:: Work request ::
Output every line from the beginning of the records through the line that contains "(String b r) =>", exactly as it appears.
Start of The input
(** The group [(?P<d>3[0-1]|[1-2]\d|0[1-9]|[1-9]| [1-9])], the last of the
    pattern: the first alternative that matches is kept, with what is left
    of the string. *)
Definition match_day (s : string) : option (Z * string) :=
  match s with
  | String a (String b r) =>
      if Ascii.eqb a "3" && in_range b 0 1 then Some (30 + digit b, r)
      else if in_range a 1 2 && is_digit b then Some (10 * digit a + digit b, r)
      else if Ascii.eqb a "0" && in_range b 1 9 then Some (digit b, r)
      else if in_range a 1 9 then Some (digit a, String b r)
      else if Ascii.eqb a " " && in_range b 1 9 then Some (digit b, r)
      else None
  | String a EmptyString =>
      if in_range a 1 9 then Some (digit a, EmptyString) else None
  | _ => None
  end.

(** The group [(?P<Y>\d\d\d\d)] followed by the literal [-]. *)
Definition match_year (s : string) : option (Z * string) :=
  match s with
  | String a (String b (String c (String d (String e r)))) =>
      if is_digit a && is_digit b && is_digit c && is_digit d && Ascii.eqb e "-"
      then Some (1000 * digit a + 100 * digit b + 10 * digit c + digit d, r)
      else None
  | _ => None
  end.

(** [datetime.strptime(s, "%Y-%m-%d").date()] on a string: the pattern must
    match a prefix of [s], nothing may remain after it, and the three
    numbers must make a date. *)
Definition strptime_str (s : string) : result Date :=
  match match_year s with
  | None => Raise (StrptimeMismatch s)
  | Some (y, s1) =>
      match match_month s1 with
      | None => Raise (StrptimeMismatch s)
      | Some (m, s2) =>
          match match_day s2 with
          | None => Raise (StrptimeMismatch s)
          | Some (d, rest) =>
              if negb (String.eqb rest "") then
                Raise (ValueError ("unconverted data remains: " +:+ rest))
              else if y =? 0 then Raise (ValueError "year 0 is out of range")
              else if days_in_month y m <? d then
                Raise (ValueError "day is out of range for month")
              else Return (mkdate y m d)
          end
      end
  end.

(** [datetime.strptime(v, "%Y-%m-%d").date()] on any object; the message
    for an argument that is no string names its type, and [None] by its
    name. *)
Definition strptime (v : json) : result Date :=
  match v with
  | JStr s => strptime_str s
  | JNull => Raise (TypeError "strptime() argument 1 must be str, not None")
  | _ => Raise (TypeError ("strptime() argument 1 must be str, not " +:+ type_name v))
  end.

Fixpoint zeros (n : nat) : string :=
  match n with
  | O => ""
  | S n' => "0" +:+ zeros n'
  end.
(** * Mortgage outcomes calculator (app.py): core math and results table

    A shallow embedding of the three functions of the "Core math" block of
    [app.py] ([monthly_payment], [remaining_balance],
    [equity_above_down_payment]) and of the loop that fills [table_rows],
    with the sidebar that reads the widgets and the header that previews
    the monthly payment.

    Python's [float] is reached through the interface [PyFloat], so that the
    functions are written once, the way the source writes them, and read at
    two number systems:
    - [exact]: rational arithmetic, the reading of the specification's
      [decimal] quantities, in which the formulas are compared;
    - [binary64]: IEEE 754 double precision with CPython's [float_pow] and
      its exceptions, in which the guards of the source are exercised. *)

From Stdlib Require Import ZArith QArith Qround Qabs Qpower Lqa Lia.
From Stdlib Require Import NArith.
From Stdlib Require Import List String Ascii Bool.
From Stdlib Require Import PrimFloat FloatOps SpecFloat.
Import ListNotations.

Set Implicit Arguments.

(** ** Exceptions and results *)

(** The exceptions that the arithmetic of the source can raise. The source
    defines no exception of its own and has no [raise] statement. *)
Inductive exn : Type :=
| ZeroDivisionError
| OverflowError.

Inductive result (A : Type) : Type :=
| Ok (a : A)
| Raise (e : exn).

Arguments Ok {A} a.
Arguments Raise {A} e.

Definition bind {A B : Type} (m : result A) (k : A -> result B) : result B :=
  match m with
  | Ok a => k a
  | Raise e => Raise e
  end.

Declare Scope py_scope.
Delimit Scope py_scope with py.
Notation "x <- m ;; k" := (bind m (fun x => k))
  (at level 61, m at next level, right associativity) : py_scope.

Definition returns {A : Type} (m : result A) : bool :=
  match m with
  | Ok _ => true
  | Raise _ => false
  end.

(** ** The float interface *)

Class PyFloat (F : Type) : Type := {
  (** [float(i)], rounded to nearest; meaningful when [int_too_large i] is
      false. *)
  of_int : Z -> F;
  (** the conversion of an int operand raises OverflowError *)
  int_too_large : Z -> bool;
  fadd : F -> F -> F;
  fsub : F -> F -> F;
  fmul : F -> F -> F;
  (** [x / y] on floats: ZeroDivisionError when [y == 0] *)
  fdiv : F -> F -> result F;
  (** [x ** y] on floats, [y] the conversion of an int *)
  fpow : F -> F -> result F;
  (** [x == i] for a float and an int *)
  feq_int : F -> Z -> bool;
  (** [i / j] on ints (true division) *)
  int_truediv : Z -> Z -> result F
}.

Section CoreMath.

Context {F : Type} `{PyFloat F}.

Open Scope py_scope.
Open Scope Z_scope.

(** An int operand of a mixed int/float operation. *)
Definition as_float (i : Z) : result F :=
  if int_too_large i then Raise OverflowError else Ok (of_int i).

(** The float literal [12.0] and the int literal [1] in float position. *)
Definition twelve : F := of_int 12.
Definition one : F := of_int 1.

(** [(1 + r) ** n] *)
Definition growth (r : F) (n : Z) : result F :=
  e <- as_float n ;;
  fpow (fadd one r) e.

(** app.py, lines 13-18. *)
Definition monthly_payment (principal apr : F) (years : Z) : result F :=
  (* r = apr / 12.0 *)
  r <- fdiv apr twelve ;;
  (* n = years * 12 *)
  let n := years * 12 in
  (* if r == 0: return principal / n *)
  if feq_int r 0 then
    d <- as_float n ;;
    fdiv principal d
  else
    (* return principal * (r * (1 + r) ** n) / ((1 + r) ** n - 1) *)
    g <- growth r n ;;
    let num := fmul principal (fmul r g) in
    g' <- growth r n ;;
    fdiv num (fsub g' one).

(** app.py, lines 20-26. *)
Definition remaining_balance (principal apr : F) (years_total years_paid : Z)
  : result F :=
  (* r = apr / 12.0 *)
  r <- fdiv apr twelve ;;
  let n_total := years_total * 12 in
  let n_paid := years_paid * 12 in
  (* if r == 0: return principal * (1 - n_paid / n_total) *)
  if feq_int r 0 then
    q <- int_truediv n_paid n_total ;;
    Ok (fmul principal (fsub one q))
  else
    (* return principal * ((1 + r) ** n_total - (1 + r) ** n_paid)
              / ((1 + r) ** n_total - 1) *)
    gt <- growth r n_total ;;
    gp <- growth r n_paid ;;
    let num := fmul principal (fsub gt gp) in
    gt' <- growth r n_total ;;
    fdiv num (fsub gt' one).

(** app.py, lines 28-48. The result is the 4-tuple
    [(emi, rem_balance, net_after_costs, equity_above_dp)]. *)
Definition equity_above_down_payment
    (purchase_price down_payment_amount apr : F) (term_years : Z)
    (sale_price : F) (year : Z) (fees_pct fees_flat service_charge_per_year : F)
  : result (F * F * F * F) :=
  let loan := fsub purchase_price down_payment_amount in
  emi <- monthly_payment loan apr term_years ;;
  rem <- remaining_balance loan apr term_years year ;;
  let net_before_costs := fsub sale_price rem in
  let total_fees := fadd (fmul sale_price fees_pct) fees_flat in
  y <- as_float year ;;
  let total_service := fmul service_charge_per_year y in
  let net_after_costs := fsub (fsub net_before_costs total_fees) total_service in
  let above_dp := fsub net_after_costs down_payment_amount in
  Ok (emi, rem, net_after_costs, above_dp).

End CoreMath.

(** ** Exact arithmetic *)

Module Exact.

Open Scope Q_scope.

(** [x ** y] for an integral [y]: [0.0 ** negative] raises, [x ** 0] is
    1. *)
Definition pow (x y : Q) : result Q :=
  let n := Qfloor y in
  if Qeq_bool x 0 && (n <? 0)%Z then Raise ZeroDivisionError
  else Ok (x ^ n).

Definition div (x y : Q) : result Q :=
  if Qeq_bool y 0 then Raise ZeroDivisionError else Ok (x / y).

#[global] Instance exact : PyFloat Q := {
  of_int := inject_Z;
  int_too_large := fun _ => false;
  fadd := Qplus;
  fsub := Qminus;
  fmul := Qmult;
  fdiv := div;
  fpow := pow;
  feq_int := fun x i => Qeq_bool x (inject_Z i);
  int_truediv := fun i j => div (inject_Z i) (inject_Z j)
}.

End Exact.

(** ** IEEE 754 double precision, as CPython uses it *)

Module Binary64.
End of The input
:: Expected output ::
(** The group [(?P<d>3[0-1]|[1-2]\d|0[1-9]|[1-9]| [1-9])], the last of the
    pattern: the first alternative that matches is kept, with what is left
    of the string. *)
Definition match_day (s : string) : option (Z * string) :=
  match s with
  | String a (String b r) =>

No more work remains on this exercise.